T cells were obtained as described above and stained with CFSE (Invitrogen), following their protocol. Briefly, T cells were stained with 10 µM CFSE for 10 min at 37°C and after quenching the reaction with 3 volumes of medium, cells were washed 3 times with PBS. Stained T cells were incubated with increasing ratios of T cells per Gr1high or Gr1int cell for 7 days at 37°C in a CO2 incubator. Cells were then surfaced stained with PerCP-labeled anti-CD4 (same clone as above), Pe-Cy7-labeled anti-CD8 (same clone as above) and APC-labeled anti-CD3 e (clone 145-2C11, eBioscience) and analyzed using an LSR-II after gating on CD3+ CD4+ or CD3+CD8+.Proliferation was evaluated as a decrease in FL1 fluorescence over the basal conditions (in the absence of Gr1+ cells).

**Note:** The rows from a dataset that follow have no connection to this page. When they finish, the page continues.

(** [traverse(ast, perNode)] with the visitor of [updateImports].  The
    visitor changes the node before its entries are walked, so the walk
    continues in the node the visitor leaves; [fuel] bounds the depth of the
    recursion and [None] means that it was not enough.  The result is the
    tree after the walk with the promises pushed, in the order of the
    pushes. *)
Fixpoint rewriteTree (fuel : nat) (h : Host) (node : value) {struct fuel}
    : option (result (value * Promises)) :=
  match fuel with
  | O => None
  | S fuel' =>
      match node with
      | VArr elems =>
          bindF (eachElement (rewriteTree fuel' h) 0%nat elems)
            (fun r => Some (Ok (VArr (fst r), snd r)))
      | VObj _ =>
          match updateNode h node with
          | Threw e => Some (Threw e)
          | Ok (VObj fields, pushedPromise) =>
              bindF (eachEntry (rewriteTree fuel' h) fields)
                (fun r =>
                   Some (Ok (VObj (fst r),
                             (match pushedPromise with
                              | Some p => [([], p)]
                              | None => []
                              end ++ snd r)%list)))
          | Ok (node', _) => Some (Ok (node', []))
          end
      | _ => Some (Ok (node, []))
      end
  end.

(** The node types that have a case in the visitor of [updateImports]. *)
Definition visitedTypes : StrSet.t :=
  ["ImportExpression"; "ImportDeclaration"; "ExportNamedDeclaration";
   "ExportAllDeclaration"; "CallExpression"].

(** No node of the tree has a case in the visitor. *)
Fixpoint inert (v : value) : bool :=
  match v with
  | VArr elems => forallb inert elems
  | VObj fields =>
      negb (typeIn visitedTypes v) && forallb (fun kv => inert (snd kv)) fields
  | _ => true
  end.

Fixpoint weight (v : value) : nat :=
  match v with
  | VArr elems => S (list_sum (map weight elems))
  | VObj fields => S (list_sum (map (fun kv => weight (snd kv)) fields))
  | _ => 0
  end.

Definition weightOfFields (fields : list (string * value)) : nat :=
  list_sum (map (fun kv => weight (snd kv)) fields).

(** Every promise of [ps] refers into an element with an index from [lo]
    up to, not including, [hi]. *)
Definition indexedWithin {A : Type} (lo hi : nat) (ps : list (path * A)) : Prop :=
  Forall (fun p => exists k rest, fst p = SIdx k :: rest /\ (lo <= k < hi)%nat) ps.

(** Gives each promise its rank in the order of the pushes. *)
Fixpoint numbered {A : Type} (i : nat) (ps : list (path * A)) : list (path * (nat * A)) :=
  match ps with
  | [] => []
  | (p, a) :: ps' => (p, (i, a)) :: numbered (S i) ps'
  end.

Definition identifierNode (name : value) : value :=
  VObj [("type", VStr "Identifier"); ("name", name)].

(** The declaration [const { ...namedImports } = uniqueID] built by the
    promise's last callback. *)
Definition destructuring (namedImports : list (value * value)) (uniqueID : value) : value :=
  VObj [("type", VStr "VariableDeclaration");
        ("declarations",
         VArr [VObj [("type", VStr "VariableDeclarator");
                     ("id", VObj [("type", VStr "ObjectPattern");
                                  ("properties",
                                   VArr (map (fun kv =>
                                     VObj [("type", VStr "Property");
                                           ("key", identifierNode (fst kv));
                                           ("computed", VBool false);
                                           ("value", identifierNode (snd kv));
                                           ("kind", VStr "init");
                                           ("method", VBool false);
                                           ("shorthand", VBool true)]) namedImports))]);
                     ("init", identifierNode uniqueID)]]);
        ("kind", VStr "const")].

Definition defaultSpecifiers (uniqueID : value) : value :=
  VArr [VObj [("type", VStr "ImportDefaultSpecifier");
              ("local", identifierNode uniqueID)]].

Data are presented using the mean values from 5 mice per group and from values from replicate samples and duplicate or triplicate assays. Two-tailed, unpaired Student t-test or ANOVA was performed using GraphPad Prism 4 (GraphPad software, San Diego, CA). Significance was considered below p<0.05.
This work was supported by NIH innovator award grant number 1DP2OD006450 – 01 and AI081959. This study was also funded under the American Recovery and Reinvestment Act of 2009. The funders had no role in study design, data collection and analysis, decision to publish, or preparation of the manuscript.